In the wake of these hearings, the justices will now deliberate on Hak v Quebec. It's a case that addresses the scope of rights and their limits, whether the Notwithstanding Clause is subject to any restrictions beyond proper application, and the balance of power between courts and legislatures.
Many are tempted to view this case through the lens of the law that's at issue: Quebec's controversial Bill 21, and whether it is right or wrong. But the stakes are far greater.
This case is really a question of who decides what the law means, how it is interpreted, and ultimately changed. However the court rules, the decision will shape Canadian politics for years to come.
At MLI, this is central to our Judicial Foundations Project, where we examine how courts, legislatures, and constitutional principles interact in Canada’s parliamentary democracy. These cases raise fundamental questions about whether that balance is being maintained, or fundamentally altered.
To discuss the Supreme Court hearings and what's at stake in the outcome, three leading experts join Inside Policy Talks.

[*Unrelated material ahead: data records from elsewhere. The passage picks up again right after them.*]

(* ===== verification/ServerTables.v ===== *)
(** The tables of the server: in-memory tables (server/src/provider.rs), the
    schema provider that names them (schema_provider.rs), the catalogs
    (catalog_provider.rs) and the engine state that ties them together
    (engine.rs).

    Objects the code shares through [Arc] live in a [World] and are referred
    to by their position in it, so that a table reached by two ways is one
    table. A lock is its value and whether it is poisoned. DataFusion enters
    through [Arrow] and through the calls it makes on the providers. *)

From stdpp Require Import base numbers list strings pretty gmap fin_maps.
From S2P Require Import Prelude.
From S2P Require Import Arrow.
From S2P Require Import SystemTables.

Record RwLock (A : Type) := mkRwLock { lk_value : A; lk_poisoned : bool }.
Arguments mkRwLock {A} _ _.
Arguments lk_value {A} _.
Arguments lk_poisoned {A} _.

Definition lock_new {A} (a : A) : RwLock A := mkRwLock a false.

Inductive InsertOp := Append | Overwrite | Replace.
#[export] Instance InsertOp_eq_dec : EqDecision InsertOp.
Proof. solve_decision. Defined.

Inductive DfError `{Arrow} :=
| Execution (msg : string)
| InsertSchemaMismatch (expected got : list DataType)
| InsertNotImplemented (op : InsertOp)
| DfArrow (e : ArrowError).

(** A table: the schema and the shared lock of its batches. *)
Record TodbTableProvider `{Arrow} := mkTable { tp_schema : Schema; tp_batches : nat }.

(** [Arc<dyn TableProvider>]: one of ours, or a table of another library of
    which the code asks only the schema. *)
Inductive TableProvider `{Arrow} :=
| Todb (t : TodbTableProvider)
| ForeignTable (schema : Schema).

Record TodbSink := mkSink { sink_batches : nat }.

Record TodbSchemaProvider `{Arrow} := mkSchemaProvider {
  tables : RwLock (gmap string TableProvider);
  system_tables : RwLock (gmap string TableProvider);
}.

Inductive SchemaHandle := TodbSchema (i : nat) | ForeignSchema (id : nat).
Record TodbCatalogProvider := mkCatalogProvider { schemas : RwLock (gmap string SchemaHandle) }.

Inductive CatalogHandle := TodbCatalog (i : nat) | ForeignCatalog (id : nat).
Record TodbCatalogProviderList := mkCatalogProviderList {
  catalogs : RwLock (gmap string CatalogHandle);
}.

(** The shared objects. *)
Record World `{Arrow} := mkWorld {
  w_batches : list (RwLock (list RecordBatch));
  w_schemas : list TodbSchemaProvider;
  w_catalogs : list TodbCatalogProvider;
  w_catalog_lists : list TodbCatalogProviderList;
}.

Arguments mkTable {_} _ _.
Arguments mkSchemaProvider {_} _ _.
Arguments mkWorld {_} _ _ _ _.

Section Tables.
Context `{Arrow}.

Definition set_batches (bs : list (RwLock (list RecordBatch))) (w : World) : World :=
  mkWorld bs (w_schemas w) (w_catalogs w) (w_catalog_lists w).
Definition set_schemas (ss : list TodbSchemaProvider) (w : World) : World :=
  mkWorld (w_batches w) ss (w_catalogs w) (w_catalog_lists w).
Definition set_catalogs (cs : list TodbCatalogProvider) (w : World) : World :=
  mkWorld (w_batches w) (w_schemas w) cs (w_catalog_lists w).
Definition set_catalog_lists (ls : list TodbCatalogProviderList) (w : World) : World :=
  mkWorld (w_batches w) (w_schemas w) (w_catalogs w) ls.

(** ** One table *)

Definition table_new_with_data (schema : Schema) (batches : list RecordBatch) (w : World) :
    TodbTableProvider * World :=
  (mkTable schema (length (w_batches w)), set_batches (w_batches w ++ [lock_new batches]) w).

Definition table_new (schema : Schema) (w : World) : TodbTableProvider * World :=
  table_new_with_data schema [] w.

Definition table_schema (t : TableProvider) : Schema :=
  match t with Todb t => tp_schema t | ForeignTable s => s end.

(** [row_count]: zero when the lock is poisoned. *)
Definition row_count (t : TodbTableProvider) (w : World) : nat :=
  match w_batches w !! tp_batches t with
  | Some l => if lk_poisoned l then 0 else sum_list (batch_num_rows <$> lk_value l)
  | None => 0
  end.

(** [self.batches.read().map_err(..)?]; the handle keeps the lock alive. *)
Definition lock_batches (i : nat) (w : World) : res DfError (list RecordBatch) :=
  l <-- unwrap (w_batches w !! i) ;;
  if lk_poisoned l then Err (Execution "lock poisoned: poisoned lock: another task failed inside") else Ok (lk_value l).

(** The plan of a scan over given batches. *)
Definition scan_plan (schema : Schema) (batches : list RecordBatch)
    (projection : option (list nat)) : res DfError MemoryExec :=
  projected_schema <-- match projection with
    | Some projection =>
        fields <-- rmap (schema_field schema) projection ;; Ok (schema_new fields)
    | None => Ok schema
    end ;;
  projected_batches <-- rmap (fun batch =>
    match projection with
    | Some projection => map_err DfArrow (batch_project batch projection)
    | None => Ok batch
    end) batches ;;
  map_err DfArrow (memory_exec_try_new [projected_batches] projected_schema).

Definition table_scan (t : TodbTableProvider) (projection : option (list nat)) (w : World) :
    res DfError MemoryExec :=
  batches <-- lock_batches (tp_batches t) w ;;
  scan_plan (tp_schema t) batches projection.

(** [insert_into]: the plan writes to the sink, which shares the batches. *)
Definition insert_into (t : TodbTableProvider) (input : Schema) (op : InsertOp) :
    res DfError TodbSink :=
  if negb (logically_equivalent_names_and_types (tp_schema t) input)
  then Err (InsertSchemaMismatch (field_data_type <$> schema_fields (tp_schema t))
                                 (field_data_type <$> schema_fields input))
  else if decide (op <> Append) then Err (InsertNotImplemented op)
  else Ok (mkSink (tp_batches t)).

(** The loop of [write_all] over the stream: nothing is stored before its end. *)
Fixpoint collect_stream (data : list (res DfError RecordBatch)) (new_batches : list RecordBatch)
    (rows : Z) : res DfError (list RecordBatch * Z) :=
  match data with
  | [] => Ok (new_batches, rows)
  | item :: data' =>
      batch <-- item ;;
      rows' <-- u64_add rows (Z.of_nat (batch_num_rows batch)) ;;
      collect_stream data' (new_batches ++ [batch]) rows'
  end.

Definition write_all (s : TodbSink) (data : list (res DfError RecordBatch)) (w : World) :
    World * res DfError Z :=
  match collect_stream data [] 0 with
  | Ok (new_batches, rows) =>
      match lock_batches (sink_batches s) w with
      | Ok batches =>
          (set_batches (<[sink_batches s := lock_new (batches ++ new_batches)]> (w_batches w)) w,
           Ok rows)
      | Err e => (w, Err e)
      | Panic => (w, Panic)
      end
  | Err e => (w, Err e)
  | Panic => (w, Panic)
  end.

(** ** A schema: user tables in front of system tables *)

Definition schema_provider_new : TodbSchemaProvider :=
  mkSchemaProvider (lock_new ∅) (lock_new ∅).

(** [lock.read().expect(..)] and [lock.write().expect(..)]. *)
Definition expect {E A} (l : RwLock A) : res E A :=
  if lk_poisoned l then Panic else Ok (lk_value l).

Definition register_system_table (sp : TodbSchemaProvider) (name : string)
    (table : TableProvider) : res DfError TodbSchemaProvider :=
  m <-- expect (system_tables sp) ;;
  Ok (mkSchemaProvider (tables sp) (lock_new (<[name := table]> m))).

Definition table_names (sp : TodbSchemaProvider) : res DfError (gset string) :=
  m <-- expect (tables sp) ;; Ok (dom m).

Definition table (sp : TodbSchemaProvider) (name : string) : res DfError (option TableProvider) :=
  m <-- expect (tables sp) ;;
  match m !! name with
  | Some t => Ok (Some t)
  | None => s <-- expect (system_tables sp) ;; Ok (s !! name)
  end.

(** A registered table is a new, empty one with the schema of the given one. *)
Definition register_table (sp : TodbSchemaProvider) (name : string) (t : TableProvider)
    (w : World) : World * TodbSchemaProvider * res DfError (option TableProvider) :=
  match expect (E := DfError) (tables sp) with
  | Ok m =>
      if decide (is_Some (m !! name))
      then (w, sp, Err (Execution ("table already exists: " +:+ name)))
      else
        let '(t', w') := table_new (table_schema t) w in
        (w', mkSchemaProvider (lock_new (<[name := Todb t']> m)) (system_tables sp),
         Ok (m !! name))
  | _ => (w, sp, Panic)
  end.

Definition deregister_table (sp : TodbSchemaProvider) (name : string) :
    TodbSchemaProvider * res DfError (option TableProvider) :=
  match expect (E := DfError) (tables sp) with
  | Ok m => (mkSchemaProvider (lock_new (delete name m)) (system_tables sp), Ok (m !! name))
  | _ => (sp, Panic)
  end.
(** C37: A query engine is made exactly from definitions that can all be built and
    have different names. It then serves, in the schema [system] of the default
    catalog, one table per definition with the rows given there and no other
    table, and [version()] answers the commit and the build time. *)
Theorem query_engine_serves v defs :
  (registrable defs <-> exists c, query_engine_new v (Ok defs) = Ok c)
  /\ forall c, query_engine_new v (Ok defs) = Ok c ->
       Forall (fun def => table_of def (ctx_table c (ctx_default_catalog c) "system" (std_name def))) defs
       /\ (forall n, n ∉ std_name <$> defs -> ctx_table c (ctx_default_catalog c) "system" n = None)
       /\ answers_version v c.
Proof.
  unfold query_engine_new, register_system_catalog, create_session_context. cbn [map_err rbind].
  pose proof (register_defs_iff defs msp_new) as Hiff.
  assert (registrable defs <-> exists m, rfold register_def defs msp_new = Ok m) as Hiff'.
  { rewrite <- Hiff. split; [|tauto]. intros Hr. split; [done|]. apply Forall_forall. intros. apply msp_new_empty. }
  rewrite new_has_default. clear Hiff.
  destruct (rfold register_def defs msp_new) as [m|e|] eqn:Hm; cbn [rbind];
    [|split; [rewrite Hiff'; split; intros [? ?]; done|done]..].
  destruct (register_schema_ok ctx_new _ "system" m new_has_default) as (c1 & -> & Htab & _ & _ & Hdef).
  cbn [map_err rbind]. destruct (version_registered v c1) as (c2 & -> & Hv & Hsame & Hd2 & _).
  split; [split; [by exists c2|intros _; apply Hiff'; by exists m]|]. intros c [= <-].
  destruct (register_defs_tables _ _ _ Hm) as [Hall Hrest]. rewrite Hd2, Hdef. split_and!; [| |done].
  - eapply Forall_impl; [exact Hall|]. intros def Hd. cbn. by rewrite Hsame, Htab.
  - intros n Hn. by rewrite Hsame, Htab, Hrest, msp_new_empty.
Qed.
(* ===== verification/AllocStats.v ===== *)
(** Allocator statistics (crates/memory/src/allocator.rs): six readings of the
    allocator and the line that shows them.

    The allocator is not part of the repository: a reading is a number or an
    error. Megabytes are shown with one digit after the point, as Rust formats
    a float with a precision: the exact value of the float, rounded to the
    nearest tenth, ties to even. *)

From Stdlib Require Import String.
From stdpp Require Import base numbers list strings pretty.
From S2P Require Import Prelude.

Record AllocStats := mkAllocStats {
  allocated : Z;
  active : Z;
  resident : Z;
  mapped : Z;
  metadata : Z;
  retained : Z;
}.

(** What [epoch::advance] and the [stats] readers answer. *)
Record Readings := mkReadings {
  r_allocated : option Z;
  r_active : option Z;
  r_resident : option Z;
  r_mapped : option Z;
  r_metadata : option Z;
  r_retained : option Z;
}.

(** [Allocator::stats]: [advance] is the effect of refreshing the epoch, whose
    failure is ignored. *)
Definition alloc_stats (advance : Readings -> option Readings) (now : Readings) : AllocStats :=
  let r := default now (advance now) in
  mkAllocStats (default 0%Z (r_allocated r)) (default 0%Z (r_active r)) (default 0%Z (r_resident r))
    (default 0%Z (r_mapped r)) (default 0%Z (r_metadata r)) (default 0%Z (r_retained r)).

(** [n / d] to the nearest integer, ties to even. *)
Definition div_nearest (n d : Z) : Z :=
  let q := (n / d)%Z in
  match (2 * (n mod d) ?= d)%Z with
  | Lt => q
  | Gt => q + 1
  | Eq => if Z.even q then q else q + 1
  end%Z.

(** [n as f64]: integers of more than 53 bits are rounded. *)
Definition f64_of_u64 (n : Z) : Z :=
  if decide (n < 2 ^ 53)%Z then n
  else let e := (Z.log2 n - 52)%Z in (div_nearest n (2 ^ e) * 2 ^ e)%Z.

(** [{:.1}] of [n as f64 / 1_048_576.0]; the division by a power of two is
    exact. *)
Definition tenths_of_mb (n : Z) : Z := div_nearest (10 * f64_of_u64 n) (2 ^ 20).
Definition mb_text (n : Z) : string :=
  pretty (tenths_of_mb n / 10)%Z +:+ "." +:+ pretty (tenths_of_mb n mod 10)%Z +:+ "MB".

(** [Display for AllocStats]. *)
Definition alloc_stats_display (s : AllocStats) : string :=
  "allocated=" +:+ mb_text (allocated s) +:+ " active=" +:+ mb_text (active s) +:+
  " resident=" +:+ mb_text (resident s) +:+ " mapped=" +:+ mb_text (mapped s) +:+
  " metadata=" +:+ mb_text (metadata s) +:+ " retained=" +:+ mb_text (retained s).

Lemma div_nearest_close n d : (0 < d)%Z -> (2 * Z.abs (n - d * div_nearest n d) <= d)%Z.
Proof.
  intros Hd. unfold div_nearest. pose proof (Z.div_mod n d ltac:(lia)) as Hn. pose proof (Z.mod_pos_bound n d Hd).
  set (q := (n / d)%Z) in *. set (r := (n mod d)%Z) in *. clearbody q r.
  destruct (Z.compare_spec (2 * r) d) as [He|Hl|Hg]; [destruct (Z.even q)| |]; lia.
Qed.

(** A reading below 2^53 bytes is shown within a twentieth of a megabyte. *)
Theorem mb_text_close n :
  (0 <= n < 2 ^ 53)%Z -> (20 * Z.abs (10 * n - 2 ^ 20 * tenths_of_mb n) <= 10 * 2 ^ 20)%Z.
Proof.
  intros Hn. unfold tenths_of_mb, f64_of_u64. rewrite decide_True by lia.
  pose proof (div_nearest_close (10 * n) (2 ^ 20)). lia.
Qed.

(** A failed reading counts as zero; 2.25 MB is shown as 2.2. *)
Example stats_line :
  alloc_stats_display (alloc_stats (fun _ => None) (mkReadings (Some 2359296%Z) None (Some 524288%Z) (Some 0%Z) None (Some 1048576%Z)))
  = "allocated=2.2MB active=0.0MB resident=0.5MB mapped=0.0MB metadata=0.0MB retained=1.0MB".
Proof. reflexivity. Qed.
(** The body the five [detect...] methods share. *)
Definition detect (now : timestamp) (type : DetectionType)
  (content serviceName : jsstring) : option DetectedSubscription :=
  if existsb (fun pattern => test pattern content) (patterns_of type) then
    let extractedData := extractSubscriptionData now content in
    Some {| serviceName := serviceName;
            detectionType := type;
            confidence := calculateConfidence content type;
            cost := p_cost extractedData;
            currency := p_currency extractedData;
            billingCycle := p_billingCycle extractedData;
            trialEndDate := p_trialEndDate extractedData;
            nextBillingDate := None;
            extractedData := substring0 500 content |}
  else None.

Definition detectTrialSignup now := detect now trial_signup.
Definition detectTrialReminder now := detect now trial_reminder.
Definition detectBillingConfirmation now := detect now billing_confirmation.
Definition detectSubscriptionStart now := detect now subscription_start.
Definition detectPriceChange now := detect now price_change.

(** [push] when the detection is not [null]. *)
Definition push_if (detections : list DetectedSubscription)
  (d : option DetectedSubscription) : list DetectedSubscription :=
  match d with Some x => detections ++ [x] | None => detections end.

Definition parseEmail (now : timestamp) (emailData : EmailData)
  : list DetectedSubscription :=
  let content := getEmailContent emailData in
  let detections := [] in
  (* Check if email is spam *)
  if isSpamEmail content (from emailData) then detections
  else
    (* Extract service name *)
    match extractServiceName (from emailData) content with
    | None | Some [] => detections
    | Some serviceName =>
        let detections := push_if detections (detectTrialSignup now content serviceName) in
        let detections := push_if detections (detectTrialReminder now content serviceName) in
        let detections := push_if detections (detectBillingConfirmation now content serviceName) in
        let detections := push_if detections (detectSubscriptionStart now content serviceName) in
        let detections := push_if detections (detectPriceChange now content serviceName) in
        detections
    end.

(** How the promise of the [async] method settles.  Nothing thrown
    inside the call escapes it: the one [throw] it can reach, in
    [parseSubscriptionEmail], is inside the [try] of
    [extractSubscriptionData]. *)
Inductive Settled :=
| Resolved (detections : list DetectedSubscription)
| Rejected (error : EmailParserJs.exn).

Yuan Yi Zhu is a professor of International Law at Leiden University whose work focuses on constitutionalism, public law, and the limits of judicial power. He is a member of MLI’s Judicial Foundations Project.
Xavier Foccroulle Ménard is a lawyer with Stikeman Elliott, and a legal scholar specializing in constitutional law, rights adjudication, and the theory of the Charter.
And François Côté is a lawyer with Droits Collectifs Québec, an organization which is directly involved in the case as an intervener.
On the podcast, they discuss with Peter Copeland, deputy director of domestic policy at MLI, the key factors at play in this case and how they connect to Canada's growing culture of judicial activism.